I can’t but think that Angelica Garnett is a bit of a whiner. Maybe it’s the result of her growing up during the birth of Freudian psychoanalysis but her entire memoir seems focused on blaming her parents. Her mother, Vanessa Bell, smothered her with kindness. “When she was alive, I had seen her only as a stumbling block, as a monolithic figure who stood in my way, barring my development as a human being…I burdened her instead of myself with the responsibility for my life…I longed for her to want me to be strong and independent, whereas apparently all she desired was to suffocate me with caresses.” Her father, Duncan Grant, was distant. Angelica Garnett was in her teens before she discovered that her mother’s lover was her father. Later she married his lover, Bunny Garnett.
I have no patience for people who blame others for their unhappiness. What a waste of a life to wait around for others to please us. How petty seem the problems of the privileged. I prefer to read about people who have risen above their circumstances. Ursula Bacon fled the German holocaust only to trapped in the Jewish ghetto of Shanghai during the war. And her approach to life is radiant.
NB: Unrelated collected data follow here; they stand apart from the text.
(** * MoltyDEX x402 example: the 402 payment handler of [example.py]

    A shallow embedding of [X402PaymentHandler] and the properties of its
    control flow.  Python values that reach the handler come out of
    [response.json()], so they are modelled as JSON values; dictionaries are
    finite maps with string keys.  Calls that leave the program ([requests],
    [base64], the Solana SDK) are nodes of a program tree that an oracle
    answers, and every such call is recorded in a trace. *)

From Stdlib Require Import ZArith String Ascii List Lia.
From Stdlib Require Import PrimFloat FloatOps SpecFloat.
From Stdlib Require DecimalString DecimalPos DecimalZ.
From stdpp Require Import base option list strings gmap.

Set Warnings "-register-all".

Local Open Scope Z_scope.
Local Open Scope string_scope.

(** ** Python values *)

Module Py.

(** What [json.loads] can produce.  Integers have no fixed width (the
    parser reads them with [int], so none has more than 4300 digits),
    numbers written with a fraction or an exponent are binary64 floats,
    objects are [dict]s (a repeated key keeps its last value, which is the
    parser's business). *)
Inductive json : Type :=
| JNull
| JBool (b : bool)
| JInt (z : Z)
| JFloat (f : float)
| JStr (s : string)
| JArr (l : list json)
| JObj (m : gmap string json).

(** The exceptions the handler can end with.  [PyException] is the plain
    [Exception(msg)] the handler raises itself; [ExternalError] is whatever
    a call outside the program raises (connection errors, a body that is
    not JSON, a malformed transaction, ...). *)
Inductive exc : Type :=
| PyException (msg : string)
| AttributeError (attr : string)
| KeyError (key : string)
| TypeError
| ValueError
| OverflowError
| ExternalError (what : string).

(** The outcome of an expression that may raise. *)
Inductive result (A : Type) : Type :=
| Ok (a : A)
| Err (e : exc).
Arguments Ok {A} a.
Arguments Err {A} e.

#[global] Instance result_ret : MRet result := fun A a => Ok a.
#[global] Instance result_bind : MBind result := fun A B f r =>
  match r with
  | Ok a => f a
  | Err e => Err e
  end.

(** [d.get(k)]: [None] when the key is missing. *)
Definition dict_get (d : gmap string json) (k : string) : json :=
  default JNull (d !! k).

(** [d.get(k, dflt)] *)
Definition dict_get_default (d : gmap string json) (k : string) (dflt : json) : json :=
  default dflt (d !! k).

(** [d[k]]: [KeyError] when the key is missing. *)
Definition dict_getitem (d : gmap string json) (k : string) : result json :=
  match d !! k with
  | Some v => Ok v
  | None => Err (KeyError k)
  end.

(** [v.get(k)] on an arbitrary value: only a [dict] has the method. *)
Definition py_get (v : json) (k : string) : result json :=
  match v with
  | JObj d => Ok (dict_get d k)
  | _ => Err (AttributeError "get")
  end.

(** [v.get(k, dflt)] on an arbitrary value. *)
Definition py_get_default (v : json) (k : string) (dflt : json) : result json :=
  match v with
  | JObj d => Ok (dict_get_default d k dflt)
  | _ => Err (AttributeError "get")
  end.

(** [v[k]] with a string key [k]: a [dict] is looked up, a list or a string
    wants an integer index and anything else is not subscriptable; both of
    these are a [TypeError]. *)
Definition py_getitem (v : json) (k : string) : result json :=
  match v with
  | JObj d => dict_getitem d k
  | _ => Err TypeError
  end.

(** The items a [for] loop visits.  A string yields its characters, a dict
    its keys (here in the map's own order; the handler fails at the first
    key whichever it is), the other values are not iterable. *)
Definition py_iter (v : json) : result (list json) :=
  match v with
  | JArr l => Ok l
  | JStr s => Ok (map (fun c => JStr (String c EmptyString)) (list_ascii_of_string s))
  | JObj d => Ok (map (fun kv => JStr (fst kv)) (map_to_list d))
  | _ => Err TypeError
  end.

(** Truth value of a JSON value, as [not v] and [if v] test it. *)
Definition truthy (v : json) : bool :=
  match v with
  | JNull => false
  | JBool b => b
  | JInt z => negb (Z.eqb z 0)
  | JFloat f => negb (PrimFloat.eqb f PrimFloat.zero)
  | JStr s => match s with EmptyString => false | String _ _ => true end
  | JArr l => match l with [] => false | _ => true end
  | JObj d => negb (bool_decide (d = ∅))
  end.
For the reader, the promise of this book is a first-hand account into the daily lives of the Bloomsbury Group by one of its daughters. There are many personal observations of family life, another viewpoint, another glimpse into the world and people already so well-documented in letters and diaries. I don’t find Angelica Garnett interesting in her own right.
Quotes and Notes
“It is generally believed that to understand all is to forgive all, but apart from the fact that it is impossible to understand everything, to talk of forgiveness smacks too much of superiority.” — p. 175
I know that saying only from Brideshead Revisited. I wonder if it was a common saying in the 1930s. I never hear it now. Anyway, I have my own prescription for forgiveness, from my childhood catechism. One has to ask for it, to be truly sorry, and to offer penance. Of course, before asking for forgiveness one has had to have sinned. The catechism spells out rules for that, too. Very few people have sinned against me personally. Although I’ve neither forgotten nor forgiven, I don’t spend any time worrying over old sins either. Why would I give them that power over me?
“I have tried to describe my own ghosts, and, in doing so, to exorcise them.” – p. 176
That is the last line of Deceived with Kindness and perhaps it should have been the first. I’m just not interested in reading someone else’s psychoanalysis even if it is someone with very famous relations. The glimpse of the people I’m really interested is too faint and distorted.